Trump, in an interview with Axios, part of which aired Tuesday morning, said birthright citizenship “has to end” and that it would, “with an executive order.”

“We’re the only country in the world where a person comes in, has a baby, and the baby is essentially a citizen of the United States for 85 years with all of those benefits,” Trump said. “It’s ridiculous. It’s ridiculous. And it has to end.”

“It’s in the process. It’ll happen with an executive order,” he said, adding that he’s consulted with the White House counsel on the matter.

Under the Fourteenth Amendment, citizenship is awarded to children born in the U.S., or in U.S. territories, to parents of immigrants to the country.

Trump made the comments to “Axios on HBO.” Clips of the interview were released Tuesday morning, but the entire interview will air Sunday night.

“It was always told to me that you needed a constitutional amendment. Guess what? You don’t,” Trump said. “You can definitely do it with an Act of Congress. But now they’re saying I can do it just with an executive order.”

The U.S. is not the only nation in the world that grants birthright citizenship, as Trump stated. In fact, as of 2015, at least 32 other nations had passed laws granting some form of birthright citizenship, according to Politifact.

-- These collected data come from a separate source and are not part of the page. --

Record LeasePayload := mkLeasePayload { lp_source : LeaseSourceRef; lp_lease_id : option (list Z) }.

Section WithLibraries.
Context {H : Host} {CC : Codecs} {SG : Signatures} {SJ : Serde} {VW : ValueWriter} {RC : RecordCodec} {AE : Aead} {LC : LeaseCodec}.

Definition lease_field (value : list Z) : result AuthorityError (list Z) :=
  if llen value <=? 65535 then Ok (be_bytes 2 (llen value) ++ value) else corrupt.
Definition is_source_byte (b : Z) : bool := is_alphanumeric_b b || (b =? 95) || (b =? 45).
Definition bad_source_name (value : string) : bool :=
  is_empty_str value || (128 <? slen value) || negb (forallb is_source_byte (bytes_of value)).
Definition validate_source (source : LeaseSourceRef) : result AuthorityError unit :=
  if (2048 <? slen (ls_origin source)) || existsb bad_source_name [ls_mount source; ls_role source] then corrupt else Ok tt.
Definition source_fields (source : LeaseSourceRef) : result AuthorityError (list Z) :=
  origin ← lease_field (bytes_of (ls_origin source));
  mount ← lease_field (bytes_of (ls_mount source));
  role ← lease_field (bytes_of (ls_role source));
  Ok (origin ++ mount ++ role).
Definition source_hash (source : LeaseSourceRef) : result AuthorityError Digest :=
  _ ← validate_source source;
  fields ← source_fields source;
  Ok (sha256 (bytes_of "RKVSRC" ++ [0; 1] ++ fields)).
Definition lease_identity (r : LeaseJournalRecord) : list Z :=
  let c := lj_context r in
  bytes_of "RKJLID" ++ [0; 1] ++ id_as_bytes (lx_request_id c) ++ id_as_bytes (lx_session_id c)
  ++ id_as_bytes (lx_action_id c) ++ be_bytes 8 (lx_action_version c) ++ id_as_bytes (lx_credential_id c)
  ++ be_bytes 8 (lx_credential_version c) ++ lj_source_ref_hash r.
Definition is_held (p : LeasePhase) : bool :=
  match p with Issued | Renewing | CleanupStarted => true | _ => false end.
(** What [metadata] refuses: a row whose columns no transition produces. *)
Definition lease_bad (r : LeaseJournalRecord) : bool :=
  let c := lj_context r in
  let issued := is_some (lj_issued_at_ms r) in
  let complete := bool_decide (lj_phase r = LeaseComplete) in
  let outcome := lj_cleanup_outcome r in
  (lj_revision r =? 0) || (i64_max <? lj_revision r) || (lx_action_version c =? 0) || (lx_credential_version c =? 0)
  || (i64_max <? lx_action_version c) || (i64_max <? lx_credential_version c)
  || (lj_created_at_ms r <? 0) || (lj_updated_at_ms r <? lj_created_at_ms r)
  || negb (lj_aad_version r =? AAD_VERSION_V1) || negb (str_eqb (lj_crypto_suite r) CRYPTO_SUITE_V1)
  || xorb issued (is_some (lj_last_confirmed_expires_at_ms r)) || xorb issued (is_some (lj_renewable r))
  || is_some_and (lj_issued_at_ms r) (fun v => (v <? lj_created_at_ms r) || (lj_updated_at_ms r <? v))
  || is_some_and (lj_last_confirmed_expires_at_ms r) (fun e => is_some_and (lj_issued_at_ms r) (fun i => e <=? i))
  || xorb complete (is_some (lj_completed_at_ms r))
  || is_some_and (lj_completed_at_ms r) (fun v => negb (v =? lj_updated_at_ms r))
  || (bool_decide (lj_phase r = AcquireIntent) && issued)
  || (is_held (lj_phase r) && negb issued)
  || (complete && ((issued && negb (bool_decide (outcome = CleanupConfirmed)))
                   || (negb issued && negb (bool_decide (outcome = CleanupNone)))))
  || (negb complete && bool_decide (outcome = CleanupConfirmed)).
Definition lease_optional (value : option Z) : list Z :=
  match value with Some v => 1 :: i64_to_be_bytes v | None => [0] end.
Definition lease_metadata (r : LeaseJournalRecord) : result AuthorityError (list Z) :=
  reject_if lease_bad r with Authority.StorageIntegrityFailed ;;
  Ok (bytes_of "RKJLROW" ++ [0; 1] ++ id_as_bytes (lj_registration_id r) ++ lease_identity r
      ++ be_bytes 8 (lj_revision r) ++ [lease_phase_code (lj_phase r)]
      ++ i64_to_be_bytes (lj_created_at_ms r) ++ i64_to_be_bytes (lj_updated_at_ms r)
      ++ lease_optional (lj_issued_at_ms r) ++ lease_optional (lj_last_confirmed_expires_at_ms r)
      ++ [match lj_renewable r with None => 0 | Some false => 1 | Some true => 2 end]
      ++ [cleanup_outcome_code (lj_cleanup_outcome r)] ++ lease_optional (lj_completed_at_ms r)
      ++ lj_last_audit_event_id r).
(** [aad] with [wrap] true and false. *)
Definition lease_wrap_aad (vault : Uuid) (r : LeaseJournalRecord) : list Z :=
  aad_encode (mkAadV1 LeaseJournalWrapDek vault (id_as_bytes (lj_registration_id r)) 1
    (aad_code VaultDynamicSource) (sha256 (lease_identity r))).
Definition lease_payload_aad (vault : Uuid) (r : LeaseJournalRecord) : result AuthorityError (list Z) :=
  metadata ← lease_metadata r;
  Ok (aad_encode (mkAadV1 LeaseJournalPayload vault (id_as_bytes (lj_registration_id r)) (lj_revision r)
        (aad_code VaultDynamicSource) (sha256 metadata))).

Trump’s executive order, if and when it is signed, will almost certainly face legal challenges due to the fact that birthright citizenship is rooted in the interpretation of a constitutional amendment. The “Citizenship Clause” of the Fourteenth Amendment states that “All persons born or naturalized in the United States, and subject to the jurisdiction thereof, are citizens of the United States and of the State wherein they reside.”

Many legal scholars believe the issue was settled by an 1898 decisionof the U.S. Supreme Court involving a man born in the United States to Chinese parents who lived here legally.